Пытаясь уразуметь особости творчества Михаила Владимировича, выбирая между аполлоническим и дионисийским началами, решаешься утверждать, что второе ему ближе своей буйностью и бурностью, бугрящей мускулы и рвущей жилы, лохматящей бороды и гривы волос, уподобляющей солдатские обмотки перевязям кистей и предплечий кулачных бойцов.
Переяславец одновременен в обращении к героическому человеческому достоинству в бюстах почитаемых им современников и нисхождении к танагрской брутальной простоватости, к легкой усмешке над своим дионисийством, к доброй теплоте небольших плакеток (частичек тобольского памятника автору «Конька-Горбунка» Петру Павловичу Ершову), единящих близких ему людей с природой, с конями и телятами, с трудами и вакхической праздностью.

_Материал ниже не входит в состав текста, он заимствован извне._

(* ===== verification/FsFile.v ===== *)
(** The contents of files (fs.c): the block map of an inode ([bmap]), [readi] and
    [writei], against the contents as a list of bytes of FsBlocks.v. *)

From S2P Require Import Prelude Bio Log Crash Block Strings Fs FsAlloc FsInode FsBlocks.
Local Open Scope Z_scope.

(** * Counting *)

(** [L'] is [L] with some of the blocks [D] appended, each once. *)
Definition adds (L L' D : list Z) : Prop :=
  exists l, L' = L ++ l /\ NoDup l /\ (forall x, x ∈ l -> x ∉ L) /\ (forall x, x ∈ l -> x ∈ D).

Lemma adds_refl L D : adds L L D.
Proof. exists []. rewrite app_nil_r. split_and!; [done|constructor|set_solver|set_solver]. Qed.

Lemma adds_absorb b L : adds L (absorb b L) [b].
Proof.
  unfold absorb. case_decide as Hb; [apply adds_refl|]. exists [b].
  split_and!; [done|apply NoDup_singleton|set_solver|set_solver].
Qed.

Lemma adds_trans L1 L2 L3 D1 D2 D3 : adds L1 L2 D1 -> adds L2 L3 D2 ->
  (forall x, x ∈ D1 -> x ∈ D3) -> (forall x, x ∈ D2 -> x ∈ D3) -> adds L1 L3 D3.
Proof.
  intros (l & -> & Hn & Hl & Hd) (l' & -> & Hn' & Hl' & Hd') H1 H2. exists (l ++ l').
  split_and!; [by rewrite app_assoc|apply NoDup_app; split_and!; [done|set_solver|done]|set_solver|set_solver].
Qed.

Lemma adds_length L L' D : adds L L' D -> (length L <= length L' <= length L + length D)%nat.
Proof.
  intros (l & -> & Hn & _ & Hd). rewrite length_app.
  assert (length l <= length D)%nat; [|lia]. apply submseteq_length, NoDup_submseteq; done.
Qed.

Section Bmap.
  Context {W : Type} `{BlockLaws W}.
  Context (s : fsys W) (i : nat).
Let ip := f_ic s !!! i.
Let sb := f_sb s.
Let bm := sb_bmapstart sb.
  Context (Hi : (i < length (f_ic s))%nat) (Hdev : i_dev ip = ROOTDEV) (L : layout_ok sb).

(** The state with block layer [x] in which the inode's copy is [d]. *)
Definition fst_ (x : W) (d : dinode) : fsys W := putip i (set_d d ip) (put_io x s).

Lemma st_ip x d : f_ic (fst_ x d) !!! i = set_d d ip.
Proof. by apply putip_get. Qed.

Lemma st_getip x d : getip i (fst_ x d) = Ok (set_d d ip, fst_ x d).
Proof. unfold getip, gets. by rewrite st_ip. Qed.

Lemma st_updd x d g : updd i g (fst_ x d) = Ok (tt, fst_ x (g d)).
Proof. rewrite updd_Ok, st_ip. unfold fst_. rewrite putip_put. done. Qed.

Lemma st_io {A} (m : M W A) x y d a : m x = Ok (a, y) -> io m (fst_ x d) = Ok (a, fst_ y d).
Proof. apply (io_Ok m (fst_ x d)). Qed.

Lemma st_seq {A B C} (m : M W A) (k : A -> M W B) (c : B -> M (fsys W) C) x d b y :
  bind m k x = Ok (b, y) -> (let! a := io m in let! b := io (k a) in c b) (fst_ x d) = c b (fst_ y d).
Proof. apply (io_seq m k c (fst_ x d)). Qed.

Definition meta_ok (f : Z -> bytes) : Prop := forall x, 0 <= x <= bm -> marked f sb x = true.

Lemma balloc_fresh x d f held lg : tx x f held lg -> meta_ok f -> (0 < nfree f sb)%nat ->
  bm ∉ held.*2 -> (forall b, b ∈ held.*2 -> marked f sb b = true) ->
  (length held + length lg + 1 < NB)%nat -> (length lg + 1 < tx_cap)%nat ->
  exists b y f' lg', balloc ROOTDEV (fst_ x d) = Ok (b, fst_ y d) /\ tx y f' held lg' /\
    fresh f sb b f' /\ adds lg lg' [bm; b].
Proof.
  intros T Hm Hf Hb Hh Hl Hc. pose proof (lo_bmap _ L). assert (Hff : exists b, first_free f sb b).
  { pose proof (balloc_scan_spec f sb L) as Hs. destruct (balloc_scan _ _ _ _ _) as [b|]; [by exists b|].
    exfalso. unfold nfree in Hf. destruct (filter _ _) as [|k l] eqn:E; [cbn in Hf; lia|].
    assert (Hk : k ∈ k :: l) by by left. rewrite <- E in Hk. apply list_elem_of_filter in Hk as [Hk Hr%elem_of_seq].
    rewrite Hs in Hk by lia. done. }
  destruct Hff as [b Hff]. pose proof (first_free_data _ _ _ L Hff Hm) as Hr.
  destruct (balloc_spec (fst_ x d) f held lg b T L Hff Hm Hb) as (y & E & T'); [|done|done|].
  { intros Hin%Hh. destruct Hff as (_ & Hf0 & _). congruence. }
  assert (Hlen : forall z, length (f z) = Z.to_nat BSIZE) by (intros z; by eapply tx_sized).
  assert (Hmk : forall z, 0 <= z -> marked (alloc f sb b) sb z = bool_decide (z = b) || marked f sb z)
    by (intros z Hz; apply marked_alloc; [done|done|lia|lia|done]).
  eexists b, y, _, _. split; [exact E|]. split; [exact T'|]. split.
  - constructor; [done|apply Hff| |done| |].
    + unfold alloc. by rewrite assign_eq, decide_True.
    + intros z Hz1 Hz2. unfold alloc, mark. rewrite !assign_eq, decide_False by done. by rewrite decide_False.
    + unfold nfree. apply (filter_minus_one _ _ (Z.to_nat b)); [apply NoDup_seq|apply elem_of_seq; lia| | |].
      * rewrite Z2Nat.id by lia. apply Hff.
      * rewrite Hmk, Z2Nat.id, bool_decide_true by lia. done.
      * intros k Hk Hne. rewrite Hmk, bool_decide_false by lia. done.
  - eapply adds_trans; [apply adds_absorb|apply adds_absorb|set_solver|set_solver].
Qed.

(** The indirect block as a list. *)
Definition inds (d : dinode) : list Z := if ind d =? 0 then [] else [ind d].

Lemma used_block f d b : file_ok f sb d -> uses f d b -> 0 <= b < FSSIZE /\ fs_block b /\ b <> bm.
Proof.
  intros F Hu. pose proof (fo_used _ _ _ F b Hu) as [Hr _]. pose proof (lo_size _ L). pose proof (lo_bmap _ L).
  unfold bm. split_and!; [lia|lia|by apply (lo_data_fs _ L)|lia].
Qed.

(** A block that the file has. *)
Lemma bmap_old x d f lg n : tx x f [] lg -> file_ok f sb d -> slot n -> (length lg < NB)%nat -> faddr f d n <> 0 ->
  exists y, bmap i n (fst_ x d) = Ok (faddr f d n, fst_ y d) /\ tx y f [] lg.
Proof.
  intros T F Hn Hl Ha. unfold bmap. mstep (st_getip x d). cbn [i_d set_d i_dev]. revert Ha. unfold faddr.
  destruct (n <? NDIRECT) eqn:En; intros Ha.
  - rewrite (proj2 (Z.eqb_neq _ _) Ha). by exists x.
  - destruct (ind d =? 0) eqn:Ei; [done|]. change (d_addrs d !!! Z.to_nat NDIRECT) with (ind d). rewrite Ei.
    unfold slot, MAXFILE in Hn. replace (n - NDIRECT <? NINDIRECT) with true by lia.
    assert (Hu : uses f d (ind d)) by (split; [lia|by left]). destruct (used_block f d _ F Hu) as [Hr _].
    destruct (tx_bread _ _ _ _ (ind d) T Hr) as (h & x1 & E1 & T1); [apply not_elem_of_nil|done|].
    destruct (tx_brelse _ _ _ _ _ _ T1) as (x2 & E2 & T2).
    exists x2. split; [|done]. unfold bind at 1, ret at 1. fold ip. rewrite Hdev. mstep (st_io _ _ _ d _ E1).
    mstep (st_io _ _ _ d _ (tx_data _ _ _ _ _ _ T1 (list_elem_of_here _ _))).
    rewrite (proj2 (Z.eqb_neq _ _) Ha). unfold bind at 1, ret at 1. by mstep (st_io _ _ _ d _ E2).
Qed.

Record bmapped (f : Z -> bytes) (d : dinode) (lg : list Z) (n : Z) (f' : Z -> bytes) (d' : dinode) (lg' : list Z) : Prop := {
  bp_ext : ext sb 0 0 f d f' d';
  bp_addr : faddr f' d' n <> 0;
  bp_adds : adds lg lg' (bm :: inds d' ++ [faddr f' d' n]);
  bp_free : forall e, n * BSIZE < e <= MAXFILE * BSIZE ->
    (nfree f sb + missing f' d' e + need d' = nfree f' sb + missing f d e + need d)%nat;
  bp_old : faddr f d n <> 0 -> d' = d
}.

(** A block the file has not, behind an indirect block it has. *)
Lemma bmap_entry x d f lg n : tx x f [] lg -> meta_ok f -> file_ok f sb d -> slot n -> NDIRECT <= n ->
  faddr f d n = 0 -> ind d <> 0 -> (0 < nfree f sb)%nat -> (length lg + 2 < NB)%nat -> (length lg + 2 < tx_cap)%nat ->
  exists y f' lg', (let! bp := io (io_bread ROOTDEV (ind d)) in
    let! dd := io (io_data bp) in
    let addr := ld 4 dd (Z.to_nat (4 * (n - NDIRECT))) in
    let! addr :=
      (if addr =? 0 then
         let! addr := balloc ROOTDEV in
         let! dd := io (io_data bp) in
         do! io (io_store bp (st 4 dd (Z.to_nat (4 * (n - NDIRECT))) addr)) in
         do! io (io_log_write bp) in
         ret addr
       else ret addr) in
    do! io (io_brelse bp) in
    ret addr) (fst_ x d) = Ok (faddr f' d n, fst_ y d) /\ tx y f' [] lg' /\ bmapped f d lg n f' d lg'.
Proof.
  intros T Hm F Hn Hd Hz Hi0 Hfr Hl Hc. assert (Hu : uses f d (ind d)) by (split; [lia|by left]).
  destruct (used_block f d _ F Hu) as (Hr & Hfs & Hbm). pose proof (lo_bmap _ L). pose proof (lo_size _ L).
  destruct (tx_bread _ _ _ _ (ind d) T Hr) as (h & x1 & E1 & T1); [apply not_elem_of_nil|cbn; lia|].
  pose proof (tx_data _ _ _ _ _ _ T1 (list_elem_of_here _ _)) as Ed.
  destruct (balloc_fresh x1 d f _ lg T1 Hm Hfr) as (b & x2 & f1 & lg1 & E2 & T2 & Hf & Ha1).
  { cbn. set_solver. }
  { cbn. intros b Hb. apply list_elem_of_singleton in Hb as ->. by apply (fo_used _ _ _ F). }
  { cbn. lia. }
  { lia. }
  pose proof (adds_length _ _ _ Ha1) as Hlen1. cbn in Hlen1.
  pose proof (tx_data _ _ _ _ _ _ T2 (list_elem_of_here _ _)) as Ed2.
  pose proof (tx_sized _ _ _ _ (ind d) T2) as Hsz.
  destruct (tx_write _ _ _ _ h (ind d) (st 4 (f1 (ind d)) (Z.to_nat (4 * (n - NDIRECT))) b) T2) as (x3 & E3 & T3).
  { by left. } { done. }
  { rewrite length_st; [done|]. rewrite Hsz. unfold slot, MAXFILE, NINDIRECT, NDIRECT, BSIZE in *.
    change (512 / 4) with 128 in *. change (Z.to_nat 512) with 512%nat. lia. }
  { lia. }
  destruct (tx_brelse _ _ _ _ _ _ T3) as (x4 & E4 & T4).
  destruct (ext_entry sb f f1 d b n) as [He Ea]; try done; try lia. pose proof (fr_range _ _ _ _ Hf) as Hrb.
  pose proof (Ea n Hn) as Eb. rewrite decide_True in Eb by done.
  eexists x4, _, _. split; [|split; [exact T4|]].
  - rewrite Eb. mstep (st_io _ _ _ d _ E1). mstep (st_io _ _ _ d _ Ed). cbv zeta.
    assert (E0 : ld 4 (f (ind d)) (Z.to_nat (4 * (n - NDIRECT))) = 0).
    { revert Hz. unfold faddr. replace (n <? NDIRECT) with false by lia. by replace (ind d =? 0) with false by lia. }
    rewrite E0. change (0 =? 0) with true. cbv iota.
    assert (Ein : (let! addr := balloc ROOTDEV in let! dd := io (io_data h) in
      do! io (io_store h (st 4 dd (Z.to_nat (4 * (n - NDIRECT))) addr)) in
      do! io (io_log_write h) in ret addr) (fst_ x1 d) = Ok (b, fst_ x3 d)).
    { mstep E2. mstep (st_io _ _ _ d _ Ed2). by rewrite (st_seq _ _ _ x2 d _ _ E3). }
    mstep Ein. by mstep (st_io _ _ _ d _ E4).
  - constructor.
    + done.
    + rewrite Eb. lia.
    + rewrite Eb. eapply adds_trans; [exact Ha1|apply adds_absorb|set_solver|].
      unfold inds. replace (ind d =? 0) with false by lia. set_solver.
    + intros e Hee. rewrite (nfree_marks f1 (assign _ _)) by (intros y; apply marked_assign; unfold bm in *; done).
      rewrite (fr_nfree _ _ _ _ Hf). erewrite (missing_add f d); [|done|done|done| |exact Ea]; lia.
    + done.
Qed.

Если были бы применимы к скульптуре определения, принадлежащие исключительно живописи, то Михаил Владимирович, несомненно, колорист. Глядя на поверхность его бронз, вспоминаешь слова Василия Ивановича Сурикова: «Дивное мешево красок», объясняющие дивное мешево форм, бегущих полировки, любящих сложные матовые патины, окалину, незаглаженность только отлитых поверхностей, барочную непредсказуемость движения бликов и стихийную импровизационность лепки, будоражащих выверенную композиционную архитектонику.
Видимо, это у Михаила Владимировича от родителей – прирожденных колористов – Ирины Николаевны Поповой и Владимира Ивановича Переяславца, от почти семейной связанности с Петром Петровичем и Михаилом Петровичем Кончаловскими, а через них с суриковской энергийной «варварской» мощью.
Если продолжать живописные сравнения, то просматривается сродненность с поздней эстетикой «бубновалетцев», особенно в характере обработки формы, в плотности круглений, резкости моделирующих детали засечек. От этого исконно московского корня (если помнить ранние работы) прорастает изобильная колористика Аркадия Александровича Пластова.
Имена Сурикова и Пластова вспомнились не случайно. Профессионал должен уметь достойно исполнить любую, не противную совести и душе работу. Но изредка жизнь награждает верных и предуготовленных. Именно Переяславцу выпала честь создать для Москвы памятник Сурикову и мемориальную доску на дом, в котором жил и работал гениальный Пластов.
Без всякой мистики ощущаешь, что Переяславец был избран двумя великими живописцами по заслугам за верность «московской» линии в искусстве, за глубинное проникновение в потаенности русской жизни. Чувствуется, что, работая над другими монументами и историческими образами умученного в Орде святого князя Михаила Тверского, архитектора-фортификатора Федора Коня, дивного сказочника Петра Павловича Ершова, почти нашего современника Александра Валентиновича Вампилова, Михаил Владимирович сродняется со своими героями, почти растворяется в них.
Что нам Гекуба? Что мы Гекубе? Для чего нам Переяславец? Что мы Переяславцу? Нас – человеков - он любит. Перед героями благоговеет, простецов жалеет и возвышает, заставляет бороться и соревноваться. Ищет и находит человечное в человеке. Растворяясь в античных аллюзиях, творит современность, отличную от беспамятной сиюминутности, утверждает естество художника по предреченной сути. Каждое переломное время с неутомимой неизбежностью провокационно вопрошает – для чего художнику искать жизненные смыслы и растворяться в переживании? Для чего вообще вымирающее искусство? Не пора ли заменить его, к примеру, всеобщим, цивилизационно удобным дизайном? Из ответов для сегодняшнего дня и часа можно вспомнить резкость выдающегося кинорежиссера Григория Михайловича Козинцева – «Чтобы не скотинились».
Именно для этого нам спасительно и необходим честной художник Михаил Владимирович Переяславец.